SMYD3 as an Oncogenic Driver in Prostate Cancer by Stimulation of Androgen Receptor Transcription

Androgen receptor (AR) is critical for prostate tumorigenesis and is frequently overexpressed during prostate cancer (PC) progression. However, few studies have addressed the epigenetic regulation of AR expression. We analyzed SMYD3 expression in human PC with Western blot and immunohistochemistry. SMYD3 expression was knocked down using short hairpin RNA (shRNA) or small interfering RNA (siRNA). Cell proliferation, colony formation, and apoptosis analyses and xenograft transplantation were performed to evaluate the impact of SMYD3 depletion on PC cells. AR expression and promoter activity were determined using real-time quantitative polymerase chain reaction, western blot, and luciferase reporter assay. AR promoter association with Sp1, SMYD3, and histone modifications was assessed by chromatin immunoprecipitation. Differences in AR mRNA abundance and promoter activity were analyzed using Wilcoxon signed-rank tests, SMYD3 expression was analyzed using with MannWhitney U tests for unpaired samples, and tumor weight was analyzed with Student t test. All statistical tests were two-sided. The upregulation of SMYD3 protein expression was observed in seven of eight prostate tumor specimens, compared with matched normal tissues. Immunohistochemical analysis showed a strong SMYD3 staining in the nuclei of PC tissues in eight of 25 (32%) cases and in the cytoplasm in 23 out of 25 (92%) cases, whereas benign prostate tissue exhibited weak immunostaining.
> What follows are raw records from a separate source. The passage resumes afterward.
(** * utils/wrapper.py: the training wrapper of the whisper-guided VC model

    A shallow embedding of [TrainingWrapper.random_segment] and
    [TrainingWrapper.compute_loss], and the properties of the loss
    construction that follow from the code.

    Conventions of the embedding.
    - Python exceptions are the [Raise] results of an error monad.
    - Integers are [Z].  The entries of an [np.long] array are 64-bit signed
      integers ([np_long]); arithmetic on them wraps around ([wrap64]), as
      numpy's does.  [config.train.seglen] is a Python [int]; what numpy does
      with one that does not fit [np.long] is left out.
    - A two-dimensional tensor is the list of its rows.  A tensor with no row
      does not record its width, so torch's shape checks against the width of
      such a tensor are not modelled.
    - Tensor entries are real numbers: rounding of [float32] is idealised
      away.  The special values a floating computation can produce from
      finite inputs ([-inf] of [log 0], [nan] of an empty mean) are kept,
      in the type [xreal].
    - Every random draw of the code is an explicit argument: what the
      generator supplies to the call, which the sampling function brings into
      the shape and the range it draws from.  A sample the function can return
      is returned as it is. *)

From Stdlib Require Import ZArith List Bool FinFun Lia Reals Lra.
Import ListNotations.

Local Open Scope Z_scope.

(** ** Exceptions *)

Inductive error : Type :=
| ValueError      (* numpy: bad range, bad shapes to stack *)
| IndexError      (* indexing an empty tensor *)
| RuntimeError    (* torch: operation not implemented for a dtype, bad range *)
| CollaboratorError. (* raised inside model.diffusion/spkembed/denoise/scheduler *)

Inductive result (A : Type) : Type :=
| Ok (a : A)
| Raise (e : error).

Arguments Ok {A} a.
Arguments Raise {A} e.

Definition bind {A B : Type} (r : result A) (k : A -> result B) : result B :=
  match r with
  | Ok a => k a
  | Raise e => Raise e
  end.

Notation "x <- r ;; k" := (bind r (fun x => k))
  (at level 61, r at next level, right associativity).
Notation "' p <- r ;; k" := (bind r (fun p => k))
  (at level 61, p pattern, r at next level, right associativity).

Definition is_ok {A : Type} (r : result A) : bool :=
  match r with Ok _ => true | Raise _ => false end.

(** ** Configuration: [config.train.seglen], [config.train.null_prob],
    [config.model.steps] *)

Record TrainConfig : Type := { seglen : Z; null_prob : R }.
Record ModelConfig : Type := { steps : Z }.
Record Config : Type := { train : TrainConfig; model : ModelConfig }.

(** ** numpy *)

(** [np.long]: 64-bit signed integers, [2^63] and [2^64] written out. *)
Definition int64_half : Z := 9223372036854775808.
Definition int64_modulus : Z := 18446744073709551616.

Definition np_long (z : Z) : Prop := - int64_half <= z < int64_half.

(** The [np.long] value of an exact result: two's complement wrap-around. *)
Definition wrap64 (z : Z) : Z :=
  (z + int64_half) mod int64_modulus - int64_half.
Depletion of SMYD3 by siRNA or shRNA inhibited PC cell proliferation (72 hours relative to 24 hours: control shRNA vs SMYD3 shRNA 1: mean fold change 2.76 vs 1.68; difference 1.08; 95% confidence interval 0.78 to 1.38, P < .001), colony formation, cell migration, invasion, and xenograft tumor formation. Two functional SMYD3-binding motifs were identified in the AR promoter region. SMYD3 promotes prostate tumorigenesis and mediates epigenetic upregulation of AR expression.